_How to complete this task_:
Some of the lines below need repeating. Reproduce exactly those between the lines holding "s' else false" and "EmptyString => EmptyString", inclusive.

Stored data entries
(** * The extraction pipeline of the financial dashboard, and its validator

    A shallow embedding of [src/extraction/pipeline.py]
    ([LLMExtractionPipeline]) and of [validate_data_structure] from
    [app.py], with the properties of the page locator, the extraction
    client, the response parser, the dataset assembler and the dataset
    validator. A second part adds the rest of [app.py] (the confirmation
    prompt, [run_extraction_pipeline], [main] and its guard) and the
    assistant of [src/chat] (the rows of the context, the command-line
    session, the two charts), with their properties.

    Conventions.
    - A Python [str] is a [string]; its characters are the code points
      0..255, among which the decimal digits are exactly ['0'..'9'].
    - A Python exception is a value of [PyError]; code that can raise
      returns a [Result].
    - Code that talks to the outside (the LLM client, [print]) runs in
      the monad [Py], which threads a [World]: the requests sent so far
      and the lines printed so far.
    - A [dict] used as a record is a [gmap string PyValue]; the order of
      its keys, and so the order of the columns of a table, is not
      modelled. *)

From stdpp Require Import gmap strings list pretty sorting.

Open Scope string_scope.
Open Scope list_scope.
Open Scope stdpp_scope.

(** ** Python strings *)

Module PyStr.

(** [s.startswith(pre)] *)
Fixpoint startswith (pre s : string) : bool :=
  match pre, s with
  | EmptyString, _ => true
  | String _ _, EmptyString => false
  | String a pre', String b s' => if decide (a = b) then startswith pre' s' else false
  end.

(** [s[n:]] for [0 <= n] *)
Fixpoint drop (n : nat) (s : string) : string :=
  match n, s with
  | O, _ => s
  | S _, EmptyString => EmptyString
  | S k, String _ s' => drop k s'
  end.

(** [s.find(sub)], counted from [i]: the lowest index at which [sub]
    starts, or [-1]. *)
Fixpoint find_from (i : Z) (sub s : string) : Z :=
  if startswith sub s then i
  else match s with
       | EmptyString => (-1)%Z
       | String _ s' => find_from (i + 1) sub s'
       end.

* * *

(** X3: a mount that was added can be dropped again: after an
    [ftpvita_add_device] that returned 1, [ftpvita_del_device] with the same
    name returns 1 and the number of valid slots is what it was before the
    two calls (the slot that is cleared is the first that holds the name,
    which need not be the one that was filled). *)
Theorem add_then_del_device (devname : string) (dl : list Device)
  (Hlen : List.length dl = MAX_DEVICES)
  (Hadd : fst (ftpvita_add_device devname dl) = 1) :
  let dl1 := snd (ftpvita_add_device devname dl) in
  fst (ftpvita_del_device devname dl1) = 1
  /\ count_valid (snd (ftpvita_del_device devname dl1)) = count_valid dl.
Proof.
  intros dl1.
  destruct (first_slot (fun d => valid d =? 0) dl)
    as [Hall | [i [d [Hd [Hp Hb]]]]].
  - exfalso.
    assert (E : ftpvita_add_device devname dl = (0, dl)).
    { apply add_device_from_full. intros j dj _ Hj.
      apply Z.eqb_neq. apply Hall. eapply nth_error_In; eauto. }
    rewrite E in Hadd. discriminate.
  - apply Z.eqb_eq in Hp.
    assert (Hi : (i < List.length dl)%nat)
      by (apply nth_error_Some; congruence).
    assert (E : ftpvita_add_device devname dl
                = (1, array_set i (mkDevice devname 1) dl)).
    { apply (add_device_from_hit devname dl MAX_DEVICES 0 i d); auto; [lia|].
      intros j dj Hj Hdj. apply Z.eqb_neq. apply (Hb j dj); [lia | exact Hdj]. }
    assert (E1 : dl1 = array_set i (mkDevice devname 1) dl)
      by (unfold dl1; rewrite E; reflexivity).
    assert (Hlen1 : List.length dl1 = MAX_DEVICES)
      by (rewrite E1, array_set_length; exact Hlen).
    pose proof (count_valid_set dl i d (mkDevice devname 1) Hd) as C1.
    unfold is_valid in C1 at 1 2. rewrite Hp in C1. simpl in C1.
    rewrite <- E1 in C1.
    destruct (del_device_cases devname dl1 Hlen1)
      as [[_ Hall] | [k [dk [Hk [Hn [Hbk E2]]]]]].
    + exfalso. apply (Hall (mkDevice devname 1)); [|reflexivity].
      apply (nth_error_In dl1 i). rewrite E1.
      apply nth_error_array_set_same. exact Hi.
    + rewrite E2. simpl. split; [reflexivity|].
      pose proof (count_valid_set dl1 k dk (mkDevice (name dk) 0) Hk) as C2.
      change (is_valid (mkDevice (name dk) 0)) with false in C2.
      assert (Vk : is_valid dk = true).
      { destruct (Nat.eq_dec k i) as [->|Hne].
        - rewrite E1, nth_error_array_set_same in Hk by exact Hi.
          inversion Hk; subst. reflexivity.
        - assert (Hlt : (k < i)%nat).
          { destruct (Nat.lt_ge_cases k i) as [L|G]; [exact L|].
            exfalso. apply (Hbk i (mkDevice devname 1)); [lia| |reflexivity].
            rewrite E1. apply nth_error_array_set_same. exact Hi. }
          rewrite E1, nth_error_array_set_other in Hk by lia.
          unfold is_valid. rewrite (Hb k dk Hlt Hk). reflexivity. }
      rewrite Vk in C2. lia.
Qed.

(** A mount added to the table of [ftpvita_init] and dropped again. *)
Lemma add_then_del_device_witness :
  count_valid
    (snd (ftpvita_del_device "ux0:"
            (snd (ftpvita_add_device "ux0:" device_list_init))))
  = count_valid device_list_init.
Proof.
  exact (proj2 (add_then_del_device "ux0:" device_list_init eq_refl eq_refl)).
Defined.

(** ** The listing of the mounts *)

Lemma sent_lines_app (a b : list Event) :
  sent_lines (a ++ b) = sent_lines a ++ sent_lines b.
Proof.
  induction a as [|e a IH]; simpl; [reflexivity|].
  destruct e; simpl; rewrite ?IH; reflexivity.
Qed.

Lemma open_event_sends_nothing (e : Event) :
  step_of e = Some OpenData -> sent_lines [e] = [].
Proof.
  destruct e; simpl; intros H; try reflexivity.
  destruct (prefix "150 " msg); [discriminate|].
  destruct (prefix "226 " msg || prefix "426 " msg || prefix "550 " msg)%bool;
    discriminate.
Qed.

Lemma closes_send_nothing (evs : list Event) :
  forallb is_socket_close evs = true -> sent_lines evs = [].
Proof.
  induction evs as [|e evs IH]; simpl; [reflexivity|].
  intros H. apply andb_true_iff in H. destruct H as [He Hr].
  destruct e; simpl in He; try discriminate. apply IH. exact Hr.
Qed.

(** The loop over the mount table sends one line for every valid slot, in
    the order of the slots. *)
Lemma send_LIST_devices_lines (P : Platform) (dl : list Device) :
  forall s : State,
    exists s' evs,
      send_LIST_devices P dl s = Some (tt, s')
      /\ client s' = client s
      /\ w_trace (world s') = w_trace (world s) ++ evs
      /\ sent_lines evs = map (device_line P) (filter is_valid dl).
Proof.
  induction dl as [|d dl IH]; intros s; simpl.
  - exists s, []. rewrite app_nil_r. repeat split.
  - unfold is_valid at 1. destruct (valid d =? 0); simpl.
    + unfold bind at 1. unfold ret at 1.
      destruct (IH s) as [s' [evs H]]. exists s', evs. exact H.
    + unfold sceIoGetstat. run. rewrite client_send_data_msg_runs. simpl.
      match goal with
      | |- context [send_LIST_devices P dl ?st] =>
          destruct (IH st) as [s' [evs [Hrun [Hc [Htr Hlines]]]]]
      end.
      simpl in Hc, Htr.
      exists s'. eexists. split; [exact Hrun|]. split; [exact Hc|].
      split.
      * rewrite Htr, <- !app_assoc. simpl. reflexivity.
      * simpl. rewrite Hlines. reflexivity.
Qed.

_Solved exercise_:
  | String a pre', String b s' => if decide (a = b) then startswith pre' s' else false
  end.

(** [s[n:]] for [0 <= n] *)
Fixpoint drop (n : nat) (s : string) : string :=
  match n, s with
  | O, _ => s
  | S _, EmptyString => EmptyString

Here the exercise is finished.